Work item. Return the listing below word for word.

Data for this exercise.

(* ===== verification/H1Deviations.v ===== *)
(** * Where HTTP/1 is read or written another way than it is specified

    Runs of the model on inputs where what the code does differs from RFC 9112
    or from what the code around it means to do. *)

From S2P Require Import Prelude Poll H2Request H1Io H1WriteBuf H1Wire H1State H1Plain H1Read H1ReadSpec H1Body H1Write H1WriteSpec H1Chunks H1Connection.

(** ** Bodies *)

(** A plus sign is read before a chunk size, and an extension is refused. *)
Lemma chunk_size_syntax :
  scan_size (b "+5" ++ CRLF) = SizeAt 4 5 ∧ scan_size (b "5;name=value" ++ CRLF) = BadSize invalid_chunk_length.
Proof. split; reflexivity. Qed.

(** Whatever two octets stand behind the data of a chunk are dropped. *)
Lemma chunk_end_unchecked d x y k : zlen d = 5 →
  scan_chunk false (b "5" ++ CRLF ++ d ++ [x; y] ++ k) = ChunkAt d 10.
Proof.
  intros Hd. unfold scan_chunk. assert (Forall plain_digit (b "5")) as Hp by (apply Forall_singleton; reflexivity).
  assert (length (b "5") ≤ 16)%nat as Hl by (change (length (b "5")) with 1%nat; lia).
  rewrite (scan_size_line (b "5") 5 (d ++ [x; y] ++ k) Hp Hl eq_refl). rewrite !zlen_app, Hd. pose proof (zlen_nonneg k).
  change (zlen (b "5")) with 1. change (zlen CRLF) with 2. change (zlen [x; y]) with 2. change ((5 =? 0) && false) with false.
  change (u64_max <? 5 + 2) with false. cbn iota. replace (1 + 2 + 5 + 2 <=? _) with true by lia. f_equal.
  apply take_app_length'. unfold zlen in Hd. change (Z.to_nat 5) with 5%nat. lia.
Qed.

(** Trailers without a Trailer field. *)
Definition smuggled : bytes :=
  b "POST /a HTTP/1.1" ++ CRLF ++ b "Transfer-Encoding: chunked" ++ CRLF_CRLF
  ++ b "0" ++ CRLF ++ b "X-GET /hidden HTTP/1.1" ++ CRLF ++ b "Host: x" ++ CRLF_CRLF.
Definition empty_reply : Response (HT := plain_http) := MkResponse 204 [(b "content-length", b "0")] (Some 0) false.
Definition answering (l : list arrival) (rs : list Response) : Playback (HT := plain_http) :=
  MkPlayback l [] true false [] (Ok <$> rs) [] [] false false.

(** Trailers that no Trailer field announces become a request.  The reader of
    the body drops the two octets behind the last chunk and stops; the rest of
    the trailer section is read as the head of the next request, and the
    application is asked for it. *)
Lemma trailers_become_a_request :
  let s' := (handle (λ n, n) 300 (new_http1 (answering (piece smuggled) [empty_reply; empty_reply]) no_date)).2 in
  map rq_method (asked (past (io s'))) = [b "POST"; b "GET"]
  ∧ map rq_uri (asked (past (io s'))) = [b "/a"; b "/hidden"].
Proof. vm_compute. split; reflexivity. Qed.

(** Content-Length: no number is a length of zero, a sign is read, the first of
    several counts; and only the token [chunked] of Transfer-Encoding counts. *)
Definition posting (fields : list (bytes * bytes)) : Request (HT := plain_http) :=
  MkRequest (HT := plain_http) (b "POST") (b "/") HTTP_11 fields.

Lemma body_length_lenient :
  request_length (posting [(b "content-length", b "ten")]) = 0
  ∧ request_length (posting [(b "content-length", b "+5")]) = 5
  ∧ request_length (posting [(b "content-length", b "5"); (b "content-length", b "6")]) = 5
  ∧ request_chunked (posting [(b "transfer-encoding", b "gzip")]) = false
  ∧ request_chunked (posting [(b "transfer-encoding", b "chunked, gzip")]) = true.
Proof. vm_compute. split_and!; reflexivity. Qed.

(** ** Heads *)

(** A CRLF before a request is skipped when it comes with it, and makes the
    first line bad when it comes before. *)
Definition get_a : bytes := b "GET /a HTTP/1.1" ++ CRLF_CRLF.

Lemma leading_crlf_by_pieces :
  (get_head 50 (new_http1 (pieces [CRLF ++ get_a]) new_options)).1 = Done (Some get_a)
  ∧ (get_head 50 (new_http1 (pieces [CRLF; get_a]) new_options)).1 = Fail bad_first_line.
Proof. vm_compute. split; reflexivity. Qed.

(** A line that ends with LF and an empty one that ends with CRLF do not end a head. *)
Lemma mixed_line_ends : search_header_body_separator (b "GET / HTTP/1.1" ++ [0x0a] ++ CRLF) = None.
Proof. reflexivity. Qed.

(** ** Responses *)

(** A stream without vectored writes that takes twenty octets and then waits. *)
Definition slow_frames : Playback (HT := plain_http) :=
  MkPlayback [] [Blocks 20] false false []
    [] [Ready (Some (Ok (DataFrame (b "hello")))); Pending; Ready (Some (Ok (DataFrame (b "you"))))] [] false false.

(** Octets of a response can be sent twice.  Without vectored writes, a flush
    that is dropped because the next frame of the body is there starts over: the
    twenty octets it had written are written again. *)
Lemma dropped_flush_repeats :
  let r := MkResponse 200 [(b "content-length", b "8")] (Some 8) false in
  let '(o, s') := write_response (λ n, n) 9 r HTTP_11 false false (new_http1 slow_frames no_date) in
  o = Done () ∧ put (past (io s')) = b "HTTP/1.1 200 OK" ++ CRLF ++ b "con"
    ++ b "HTTP/1.1 200 OK" ++ CRLF ++ b "content-length: 8" ++ CRLF_CRLF ++ b "helloyou".
Proof. vm_compute. split; reflexivity. Qed.

(** Trailers follow a body of a known length as if it were chunked. *)
Lemma trailers_without_chunks `{HT : Http} `{HC : !H1Crates} d m : d ≠ [] →
  body_octets false true [DataFrame d; TrailersFrame m] = d ++ trailer_octets m.
Proof.
  intros Hd. unfold body_octets. cbn. unfold data_octets. rewrite bool_decide_false by done. by rewrite !app_nil_r.
Qed.

(** The framing does not ask for the version or the status: an HTTP/1.0 client
    and a 204 get chunks. *)
Lemma always_chunked :
  let '(o, s') := write_response (λ n, n) 9 (MkResponse 204 [] None false) HTTP_10 false false
    (new_http1 (answering [] []) no_date) in
  o = Done () ∧ put (past (io s')) = b "HTTP/1.0 204 No Content" ++ CRLF ++ b "transfer-encoding: chunked" ++ CRLF_CRLF ++ b "0" ++ CRLF_CRLF.
Proof. vm_compute. split; reflexivity. Qed.

(** A service that sends files. *)
Definition file_service : Service (Playback (HT := plain_http)) := {|
  dispatch := dispatch; respond := respond; error_response := error_response; next_frame := next_frame;
  was_upgraded := was_upgraded; is_cancelled := is_cancelled; interruption := interruption; clock := clock;
  zerocopy_enabled _ := true; send_file := send_file |}.

(** A file is sent in answer to HEAD: the branch of the file does not ask for
    [is_head]. *)
Lemma head_sends_file :
  let r := MkResponse 200 [(b "content-length", b "5")] (Some 5) true in
  let '(o, s') := write_response (HS := file_service) (λ n, n) 9 r HTTP_11 false true (new_http1 (answering [] []) no_date) in
  o = Done () ∧ put (past (io s')) = b "HTTP/1.1 200 OK" ++ CRLF ++ b "content-length: 5" ++ CRLF_CRLF ++ replicate 5 0.
Proof. vm_compute. split; reflexivity. Qed.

Answer for the task.
(* ===== verification/H1Deviations.v ===== *)
(** * Where HTTP/1 is read or written another way than it is specified

    Runs of the model on inputs where what the code does differs from RFC 9112
    or from what the code around it means to do. *)

From S2P Require Import Prelude Poll H2Request H1Io H1WriteBuf H1Wire H1State H1Plain H1Read H1ReadSpec H1Body H1Write H1WriteSpec H1Chunks H1Connection.

(** ** Bodies *)

(** A plus sign is read before a chunk size, and an extension is refused. *)
Lemma chunk_size_syntax :
  scan_size (b "+5" ++ CRLF) = SizeAt 4 5 ∧ scan_size (b "5;name=value" ++ CRLF) = BadSize invalid_chunk_length.
Proof. split; reflexivity. Qed.

(** Whatever two octets stand behind the data of a chunk are dropped. *)
Lemma chunk_end_unchecked d x y k : zlen d = 5 →
  scan_chunk false (b "5" ++ CRLF ++ d ++ [x; y] ++ k) = ChunkAt d 10.
Proof.
  intros Hd. unfold scan_chunk. assert (Forall plain_digit (b "5")) as Hp by (apply Forall_singleton; reflexivity).
  assert (length (b "5") ≤ 16)%nat as Hl by (change (length (b "5")) with 1%nat; lia).
  rewrite (scan_size_line (b "5") 5 (d ++ [x; y] ++ k) Hp Hl eq_refl). rewrite !zlen_app, Hd. pose proof (zlen_nonneg k).
  change (zlen (b "5")) with 1. change (zlen CRLF) with 2. change (zlen [x; y]) with 2. change ((5 =? 0) && false) with false.
  change (u64_max <? 5 + 2) with false. cbn iota. replace (1 + 2 + 5 + 2 <=? _) with true by lia. f_equal.
  apply take_app_length'. unfold zlen in Hd. change (Z.to_nat 5) with 5%nat. lia.
Qed.

(** Trailers without a Trailer field. *)
Definition smuggled : bytes :=
  b "POST /a HTTP/1.1" ++ CRLF ++ b "Transfer-Encoding: chunked" ++ CRLF_CRLF
  ++ b "0" ++ CRLF ++ b "X-GET /hidden HTTP/1.1" ++ CRLF ++ b "Host: x" ++ CRLF_CRLF.
Definition empty_reply : Response (HT := plain_http) := MkResponse 204 [(b "content-length", b "0")] (Some 0) false.
Definition answering (l : list arrival) (rs : list Response) : Playback (HT := plain_http) :=
  MkPlayback l [] true false [] (Ok <$> rs) [] [] false false.

(** Trailers that no Trailer field announces become a request.  The reader of
    the body drops the two octets behind the last chunk and stops; the rest of
    the trailer section is read as the head of the next request, and the
    application is asked for it. *)
Lemma trailers_become_a_request :
  let s' := (handle (λ n, n) 300 (new_http1 (answering (piece smuggled) [empty_reply; empty_reply]) no_date)).2 in
  map rq_method (asked (past (io s'))) = [b "POST"; b "GET"]
  ∧ map rq_uri (asked (past (io s'))) = [b "/a"; b "/hidden"].
Proof. vm_compute. split; reflexivity. Qed.

(** Content-Length: no number is a length of zero, a sign is read, the first of
    several counts; and only the token [chunked] of Transfer-Encoding counts. *)
Definition posting (fields : list (bytes * bytes)) : Request (HT := plain_http) :=
  MkRequest (HT := plain_http) (b "POST") (b "/") HTTP_11 fields.

Lemma body_length_lenient :
  request_length (posting [(b "content-length", b "ten")]) = 0
  ∧ request_length (posting [(b "content-length", b "+5")]) = 5
  ∧ request_length (posting [(b "content-length", b "5"); (b "content-length", b "6")]) = 5
  ∧ request_chunked (posting [(b "transfer-encoding", b "gzip")]) = false
  ∧ request_chunked (posting [(b "transfer-encoding", b "chunked, gzip")]) = true.
Proof. vm_compute. split_and!; reflexivity. Qed.

(** ** Heads *)

(** A CRLF before a request is skipped when it comes with it, and makes the
    first line bad when it comes before. *)
Definition get_a : bytes := b "GET /a HTTP/1.1" ++ CRLF_CRLF.

Lemma leading_crlf_by_pieces :
  (get_head 50 (new_http1 (pieces [CRLF ++ get_a]) new_options)).1 = Done (Some get_a)
  ∧ (get_head 50 (new_http1 (pieces [CRLF; get_a]) new_options)).1 = Fail bad_first_line.
Proof. vm_compute. split; reflexivity. Qed.

(** A line that ends with LF and an empty one that ends with CRLF do not end a head. *)
Lemma mixed_line_ends : search_header_body_separator (b "GET / HTTP/1.1" ++ [0x0a] ++ CRLF) = None.
Proof. reflexivity. Qed.

(** ** Responses *)

(** A stream without vectored writes that takes twenty octets and then waits. *)
Definition slow_frames : Playback (HT := plain_http) :=
  MkPlayback [] [Blocks 20] false false []
    [] [Ready (Some (Ok (DataFrame (b "hello")))); Pending; Ready (Some (Ok (DataFrame (b "you"))))] [] false false.

(** Octets of a response can be sent twice.  Without vectored writes, a flush
    that is dropped because the next frame of the body is there starts over: the
    twenty octets it had written are written again. *)
Lemma dropped_flush_repeats :
  let r := MkResponse 200 [(b "content-length", b "8")] (Some 8) false in
  let '(o, s') := write_response (λ n, n) 9 r HTTP_11 false false (new_http1 slow_frames no_date) in
  o = Done () ∧ put (past (io s')) = b "HTTP/1.1 200 OK" ++ CRLF ++ b "con"
    ++ b "HTTP/1.1 200 OK" ++ CRLF ++ b "content-length: 8" ++ CRLF_CRLF ++ b "helloyou".
Proof. vm_compute. split; reflexivity. Qed.

(** Trailers follow a body of a known length as if it were chunked. *)
Lemma trailers_without_chunks `{HT : Http} `{HC : !H1Crates} d m : d ≠ [] →
  body_octets false true [DataFrame d; TrailersFrame m] = d ++ trailer_octets m.
Proof.
  intros Hd. unfold body_octets. cbn. unfold data_octets. rewrite bool_decide_false by done. by rewrite !app_nil_r.
Qed.

(** The framing does not ask for the version or the status: an HTTP/1.0 client
    and a 204 get chunks. *)
Lemma always_chunked :
  let '(o, s') := write_response (λ n, n) 9 (MkResponse 204 [] None false) HTTP_10 false false
    (new_http1 (answering [] []) no_date) in
  o = Done () ∧ put (past (io s')) = b "HTTP/1.0 204 No Content" ++ CRLF ++ b "transfer-encoding: chunked" ++ CRLF_CRLF ++ b "0" ++ CRLF_CRLF.
Proof. vm_compute. split; reflexivity. Qed.

(** A service that sends files. *)
Definition file_service : Service (Playback (HT := plain_http)) := {|
  dispatch := dispatch; respond := respond; error_response := error_response; next_frame := next_frame;
  was_upgraded := was_upgraded; is_cancelled := is_cancelled; interruption := interruption; clock := clock;
  zerocopy_enabled _ := true; send_file := send_file |}.

(** A file is sent in answer to HEAD: the branch of the file does not ask for
    [is_head]. *)
Lemma head_sends_file :
  let r := MkResponse 200 [(b "content-length", b "5")] (Some 5) true in
  let '(o, s') := write_response (HS := file_service) (λ n, n) 9 r HTTP_11 false true (new_http1 (answering [] []) no_date) in
  o = Done () ∧ put (past (io s')) = b "HTTP/1.1 200 OK" ++ CRLF ++ b "content-length: 5" ++ CRLF_CRLF ++ replicate 5 0.
Proof. vm_compute. split; reflexivity. Qed.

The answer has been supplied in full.